Ivy Hill is a Delaware limited partnership that was formed in November 2007. Ares Capital Corporation (“Ares Capital”) currently directly or indirectly owns 100% of Ivy Hill's equity and voting interests. Ivy Hill Asset Management GP, LLC (“Ivy Hill GP”) is the general partner of Ivy Hill, and Ares Capital is the sole member of Ivy Hill GP. Ares Capital is a closed-end, non- diversified specialty finance company that is regulated as a business development company under the Investment Company Act of 1940, as amended (the “Investment Company Act”), and is externally managed by Ares Capital Management LLC (“ACM”), a wholly owned subsidiary of Ares Management LLC (“Ares Management”). Both ACM and Ares Management are SEC- registered investment advisers and are subsidiaries of Ares Management Corporation (“Ares Corp”), a publicly traded, leading global alternative asset manager. References to Ares Management in this brochure include, as the context requires, affiliates through which Ares Management provides investment advisory services.

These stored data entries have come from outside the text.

(** X26: every user, whatever the role and whether the reporter or not,
    can post on a stored issue: a message that [trim] does not leave
    empty is answered with 201 and appended to the chat, trimmed, under
    the issue, or under the issue it has been merged into, with the user
    as author; the messages posted before stay as they are. What [trim]
    takes off is the white space at both ends, the no-break space
    included; the messages are those of characters below U+0100. *)
Theorem anyone_can_post
    (now : Date) (u : User) (id : IssueId) (message : string)
    (st : Store) (chat : Chat) (issue : Issue) :
  JS.trim message <> "" ->
  chat_issue id st = Some (Some issue) ->
  exists m,
    postMessage now (Some u) id (Some message) st chat = (Success 201 m, chat ++ [m])
    /\ cm_issue m = _id issue
    /\ cm_author m = user_id u
    /\ cm_message m = JS.trim message
    /\ cm_createdAt m = now
    /\ Forall (fun old => cm_id old <> cm_id m) chat.
Proof.
  intros Hmsg Hissue. unfold postMessage. simpl.
  assert (message <> "") as Hne by (intros ->; by apply Hmsg).
  apply String.eqb_neq in Hmsg, Hne. rewrite Hmsg, Hne, Hissue. simpl.
  eexists. split; [reflexivity|]. simpl. repeat split.
  apply Forall_forall. intros old Hold. unfold fresh_message_id.
  assert (cm_id old <= fold_right Nat.max 0 (List.map cm_id chat))%nat; [|lia].
  clear -Hold. induction chat as [|x chat IH]; [by apply elem_of_nil in Hold|].
  simpl. apply elem_of_cons in Hold as [-> | Hold]; [lia|].
  specialize (IH Hold). lia.
Qed.

Lemma anyone_can_post_witness :
  exists m,
    postMessage 4000 (Some Sample.neighbour) 2 (Some " Seen it too ")
      Sample.merged_reports [] = (Success 201 m, [m])
    /\ cm_issue m = 1%nat /\ cm_message m = "Seen it too".
Proof.
  edestruct (fun issue =>
               anyone_can_post 4000 Sample.neighbour 2 " Seen it too "
                 Sample.merged_reports [] issue)
    as (m & H & Hi & _ & Hm & _).
  - vm_compute. discriminate.
  - vm_compute. reflexivity.
  - exists m. split; [exact H|]. split; [exact Hi | exact Hm].
Defined.

(** X27: the chat of a merged report is the chat of the issue it has
    been merged into: when that issue is stored and is not itself merged,
    reading the messages under either identifier gives the same answer,
    and posting under either stores the same message. *)
Theorem merged_chat_is_canonical_chat
    (now : Date) (user : option User) (dupId canonical : IssueId)
    (pg lim message : option string) (st : Store) (chat : Chat)
    (dup root : Issue) :
  findById dupId st = Some dup ->
  mergedInto dup = Some canonical ->
  findById canonical st = Some root ->
  mergedInto root = None ->
  getMessages dupId pg lim st chat = getMessages canonical pg lim st chat
  /\ postMessage now user dupId message st chat
     = postMessage now user canonical message st chat.
Proof.
  intros Hdup Hm Hroot Hr.
  unfold getMessages, postMessage.
  by rewrite (chat_issue_merged _ _ _ _ Hdup Hm), Hroot,
       (chat_issue_unmerged _ _ _ Hroot Hr).
Qed.
(** * Quartz TUI: configuration editor model

    A shallow embedding of the in-memory model behind the Settings and
    Layout panels of the Quartz terminal UI (`SettingsPanel.tsx`,
    `LayoutPanel.tsx`, `SetupWizard.tsx`, `lib/config.ts`), together with
    the properties of it that the design document states.

    Conventions of the embedding.
    - A configuration document is a tree of JSON values, as produced by
      `YAML.parse` / `JSON.parse`: null, booleans, numbers, strings, arrays
      and objects.  `undefined` is never a member of a document; it only
      arises as the result of a lookup that finds nothing, which is
      rendered here as [None] or [Undefined].
    - Numbers are integers ([Z]) that a double holds exactly.
    - An object is the list of its own enumerable properties in
      enumeration order: the keys that are array indices first, in
      ascending order, then the other keys in the order in which they
      were added.  A JavaScript object holds every key once; this is the
      predicate [wf].  A property read follows the prototype chain: a
      key that is not an own key finds the member of `Object.prototype`
      (or of `Array.prototype`) of that name, if there is one; what a
      read can return is a [ref].
    - Strings are sequences of code units below 256.
    - A call that throws is rendered by the [outcome] it returns. *)

From Stdlib Require Import ZArith Ascii String Sorted.
From stdpp Require Import base list strings gmap.

Open Scope string_scope.
Open Scope list_scope.
Open Scope Z_scope.

(** ** JavaScript values *)

Module Js.

#[local] Unset Elimination Schemes.
Inductive value : Type :=
| VNull
| VBool (b : bool)
| VNum (n : Z)
| VStr (s : string)
| VArr (items : list value)
| VObj (props : list (string * value)).
#[local] Set Elimination Schemes.

Abbreviation object := (list (string * value)).

(** The result of `typeof`. *)
Inductive jstype : Type :=
| TUndefined | TObject | TBoolean | TNumber | TString | TFunction.

Definition typeof (v : value) : jstype :=
  match v with
  | VNull => TObject
  | VBool _ => TBoolean
  | VNum _ => TNumber
  | VStr _ => TString
  | VArr _ => TObject
  | VObj _ => TObject
  end.

(** `typeof x` where [x] may be `undefined`. *)
Definition typeofU (v : option value) : jstype :=
  match v with
  | Some v => typeof v
  | None => TUndefined
  end.

Definition jstype_eqb (s t : jstype) : bool :=
  match s, t with
  | TUndefined, TUndefined | TObject, TObject | TBoolean, TBoolean
  | TNumber, TNumber | TString, TString | TFunction, TFunction => true
  | _, _ => false
  end.

Definition isNull (v : value) : bool :=
  match v with VNull => true | _ => false end.

Definition isArray (v : value) : bool :=
  match v with VArr _ => true | _ => false end.

(** `value !== null && typeof value === "object" && !Array.isArray(value)` *)
Definition isPlainObject (v : value) : bool :=
  match v with VObj _ => true | _ => false end.

(** `obj[key]` for an own property. *)
Fixpoint getProp (key : string) (o : object) : option value :=
  match o with
  | [] => None
  | (k, v) :: rest => if String.eqb k key then Some v else getProp key rest
  end.

(** Array indices: the canonical decimal numerals of the integers from
    0 to 2^32 - 2 ("0", "1", ..., without leading zeros). *)
Definition isDecimalDigit (c : ascii) : bool :=
  let n := nat_of_ascii c in ((48 <=? n) && (n <=? 57))%nat.

Definition decimalValue (ds : list ascii) : Z :=
  fold_left (fun acc c => 10 * acc + (Z.of_nat (nat_of_ascii c) - 48)) ds 0.

Definition arrayIndex (key : string) : option nat :=
  let l := list_ascii_of_string key in
  match l with
  | [] => None
  | c :: rest =>
      let canonical :=
        negb (Ascii.eqb c "0") || match rest with [] => true | _ => false end in
      if forallb isDecimalDigit l && canonical
         && (decimalValue l <? 2 ^ 32 - 1)
      then Some (Z.to_nat (decimalValue l))
      else None
  end.

(** `obj[key]`, and own properties defined and deleted, for a record
    whose values are of any one type. *)
Definition getKey {A} (key : string) (l : list (string * A)) : option A :=
  snd <$> find (fun kv => String.eqb kv.1 key) l.

Definition hasKey {A} (key : string) (l : list (string * A)) : bool :=
  existsb (fun kv => String.eqb kv.1 key) l.

Fixpoint replaceKey {A} (key : string) (v : A) (l : list (string * A))
  : list (string * A) :=
  match l with
  | [] => []
  | (k, w) :: rest =>
      if String.eqb k key then (k, v) :: rest
      else (k, w) :: replaceKey key v rest
  end.

(** The place of a new array index [n] among the keys: after the
    smaller indices, before the larger ones and before every key that
    is not an index. *)
Fixpoint insertIndex {A} (n : nat) (key : string) (v : A)
    (l : list (string * A)) : list (string * A) :=
  match l with
  | [] => [(key, v)]
  | (k, w) :: rest =>
      match arrayIndex k with
      | Some m =>
          if (m <? n)%nat then (k, w) :: insertIndex n key v rest
          else (key, v) :: l
      | None => (key, v) :: l
      end
  end.

(** The own property [key] defined as [v]: an existing property keeps
    its place in the enumeration order; a new one goes last, unless it
    is an array index, which goes among the indices. *)
Definition setKey {A} (key : string) (v : A) (l : list (string * A))
  : list (string * A) :=
  if hasKey key l then replaceKey key v l
  else
    match arrayIndex key with
    | Some n => insertIndex n key v l
    | None => l ++ [(key, v)]
    end.

(** `delete obj[key]` *)
Definition deleteKey {A} (key : string) (l : list (string * A))
  : list (string * A) :=
  filter (fun kv => negb (String.eqb kv.1 key)) l.

(** `{ ...obj, [key]: v }`, and `obj[key] = v` where [key] is an own key
    or names no accessor of the prototype. *)
Definition setProp (key : string) (v : value) (o : object) : object :=
  setKey key v o.

(** `Object.keys(obj)` *)
Definition keys (o : object) : list string := map fst o.

(** Every object of the tree holds each of its keys once. *)
Fixpoint wf (v : value) : Prop :=
  match v with
  | VArr items => (fix all (l : list value) : Prop :=
                     match l with
                     | [] => True
                     | x :: r => wf x /\ all r
                     end) items
  | VObj props => NoDup (keys props) /\
                  (fix all (l : object) : Prop :=
                     match l with
                     | [] => True
                     | (_, x) :: r => wf x /\ all r
                     end) props
  | _ => True
  end.

(** `a === b` for two values that live in different documents: primitives
    compare by value, while an array or an object is identical only to
    itself. *)
Definition strictEq (a b : value) : bool :=
  match a, b with
  | VNull, VNull => true
  | VBool x, VBool y => Bool.eqb x y
  | VNum x, VNum y => Z.eqb x y
  | VStr x, VStr y => String.eqb x y
  | _, _ => false
  end.


(** `arr[i]` for a number [i]. *)
Definition at_ {A} (l : list A) (i : Z) : option A :=
  if i <? 0 then None else l !! Z.to_nat i.

(** How a call can end. *)
Inductive outcome (A : Type) : Type :=
| Done (a : A)   (* returns normally *)
| TypeError      (* a property of `null` or `undefined` is touched, or a
                    value that is not a function is called *)
| OffModel.      (* the call throws another error, or what it leaves
                    behind is not a document of the value model: an
                    array with a named property or with holes, an object
                    whose prototype was replaced or a prototype that was
                    written to, a function stored as a value, a number
                    that is not an integer held exactly, a value of
                    another type where the record of the model has a
                    string or a number *)
Arguments Done {A} a.
Arguments TypeError {A}.
Arguments OffModel {A}.

Definition bind {A B} (m : outcome A) (f : A -> outcome B) : outcome B :=
  match m with
  | Done a => f a
  | TypeError => TypeError
  | OffModel => OffModel
  end.

(** ** Property reads

    The names of the members of `Object.prototype`, and of
    `Array.prototype` (ECMAScript 2023). *)
Definition objectPrototypeNames : list string :=
  [ "constructor"; "__defineGetter__"; "__defineSetter__"; "hasOwnProperty";
    "__lookupGetter__"; "__lookupSetter__"; "isPrototypeOf";
    "propertyIsEnumerable"; "toString"; "valueOf"; "__proto__";
    "toLocaleString" ].

Definition arrayPrototypeNames : list string :=
  [ "constructor"; "at"; "concat"; "copyWithin"; "fill"; "find"; "findIndex";
    "findLast"; "findLastIndex"; "lastIndexOf"; "pop"; "push"; "reverse";
    "shift"; "unshift"; "slice"; "sort"; "splice"; "includes"; "indexOf";
    "join"; "keys"; "entries"; "values"; "forEach"; "filter"; "flat";
    "flatMap"; "map"; "every"; "some"; "reduce"; "reduceRight";
    "toLocaleString"; "toString"; "toReversed"; "toSorted"; "toSpliced";
    "with" ].

(** What a property read can return: a value of the document,
    `undefined`, a function that a prototype holds, or one of the two
    prototypes themselves (which is what `__proto__` reads). *)
Inductive ref : Type :=
| Val (v : value)
| Undefined
| Builtin
| ObjectPrototype
| ArrayPrototype.

Definition typeofR (r : ref) : jstype :=
  match r with
  | Val v => typeof v
  | Undefined => TUndefined
  | Builtin => TFunction
  | ObjectPrototype | ArrayPrototype => TObject
  end.

Definition isNullR (r : ref) : bool :=
  match r with Val v => isNull v | _ => false end.

(** `Array.isArray(r)`: `Array.prototype` is an array. *)
Definition isArrayR (r : ref) : bool :=
  match r with
  | Val v => isArray v
  | ArrayPrototype => true
  | _ => false
  end.

(** `a === r` for a value [a] of a document. *)
Definition strictEqR (a : value) (r : ref) : bool :=
  match r with
  | Val b => strictEq a b
  | _ => false
  end.

(** A key looked up in `Object.prototype`, on behalf of an object whose
    prototype is [proto]: `__proto__` is an accessor that returns the
    prototype, the other members are functions. *)
Definition fromObjectPrototype (key : string) (proto : ref) : ref :=
  if String.eqb key "__proto__" then proto
  else if existsb (String.eqb key) objectPrototypeNames then Builtin
  else Undefined.

(** `obj[key]` for a plain object. *)
Definition readProp (key : string) (o : object) : ref :=
  match getProp key o with
  | Some v => Val v
  | None => fromObjectPrototype key ObjectPrototype
  end.

(** `arr[key]` for an array whose prototype is [proto]
    (`Array.prototype` for an array of a document). *)
Definition readItem (key : string) (items : list value) (proto : ref) : ref :=
  match arrayIndex key with
  | Some i =>
      match items !! i with
      | Some v => Val v
      | None => Undefined
      end
  | None =>
      if String.eqb key "length" then Val (VNum (Z.of_nat (length items)))
      else if existsb (String.eqb key) arrayPrototypeNames then Builtin
      else fromObjectPrototype key proto
  end.

(** `current[key]` for [current] of type "object" and not null. *)
Definition read (key : string) (current : ref) : ref :=
  match current with
  | Val (VObj o) => readProp key o
  | Val (VArr items) => readItem key items ArrayPrototype
  | ObjectPrototype => fromObjectPrototype key (Val VNull)
  | ArrayPrototype => readItem key [] ObjectPrototype
  | _ => Undefined
  end.

(** `key in current` for [current] of type "object" and not null. *)
Definition hasProperty (key : string) (current : ref) : bool :=
  match read key current with
  | Undefined =>
      (* an own key never reads `undefined` in a document; an index
         beyond the array and a name no prototype holds are absent *)
      false
  | _ => true
  end.

End Js.

Export Js.

(** ** Strings and the built-ins the panels call on them *)

Module Str.

Definition explode (s : string) : list ascii := list_ascii_of_string s.
Definition implode (l : list ascii) : string := string_of_list_ascii l.

(** `parts.join(sep)` *)
Fixpoint join (sep : string) (parts : list string) : string :=
  match parts with
  | [] => ""
  | [p] => p
  | p :: rest => p +:+ sep +:+ join sep rest
  end.

(** White space and line terminators, as `trim` and `parseInt` skip them:
    TAB, LF, VT, FF, CR, SP and NBSP. *)
Definition isWhiteSpace (c : ascii) : bool :=
  let n := nat_of_ascii c in
  ((9 <=? n) && (n <=? 13) || (n =? 32) || (n =? 160))%nat.

(** Line terminators, which `.` does not match: LF and CR. *)
Definition isLineTerminator (c : ascii) : bool :=
  let n := nat_of_ascii c in ((n =? 10) || (n =? 13))%nat.

Fixpoint dropWhile {A} (p : A -> bool) (l : list A) : list A :=
  match l with
  | [] => []
  | x :: r => if p x then dropWhile p r else l
  end.

Fixpoint takeWhile {A} (p : A -> bool) (l : list A) : list A :=
  match l with
  | [] => []
  | x :: r => if p x then x :: takeWhile p r else []
  end.

Definition trimStart (l : list ascii) : list ascii := dropWhile isWhiteSpace l.
Definition trimEnd (l : list ascii) : list ascii :=
  rev (dropWhile isWhiteSpace (rev l)).

(** `s.trim()` *)
Definition trim (s : string) : string :=
  implode (trimEnd (trimStart (explode s))).

Definition isDigit (c : ascii) : bool :=
  let n := nat_of_ascii c in ((48 <=? n) && (n <=? 57))%nat.

Definition digitValue (c : ascii) : Z := Z.of_nat (nat_of_ascii c) - 48.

Ivy Hill, either directly or through one or more subsidiaries, provides the services described below to its advisory clients, which are comprised of various pooled investment vehicles, including CLOs, private and public investment funds and separately managed accounts (collectively, the “Clients”). In some situations, Ivy Hill may form special purpose entities to serve as investment vehicles for investors. Ivy Hill, or a subsidiary of Ivy Hill, serves as general partner, managing member, investment adviser, sub-adviser, manager and/or sub-manager of each of its Clients. The Clients’ underlying investors are generally either accredited investors and qualified purchasers (as noted in Item 7 below) or non-U.S. persons, depending on the applicable eligibility requirements of the respective Client. These underlying investors are referred to herein as “Underlying Investors.”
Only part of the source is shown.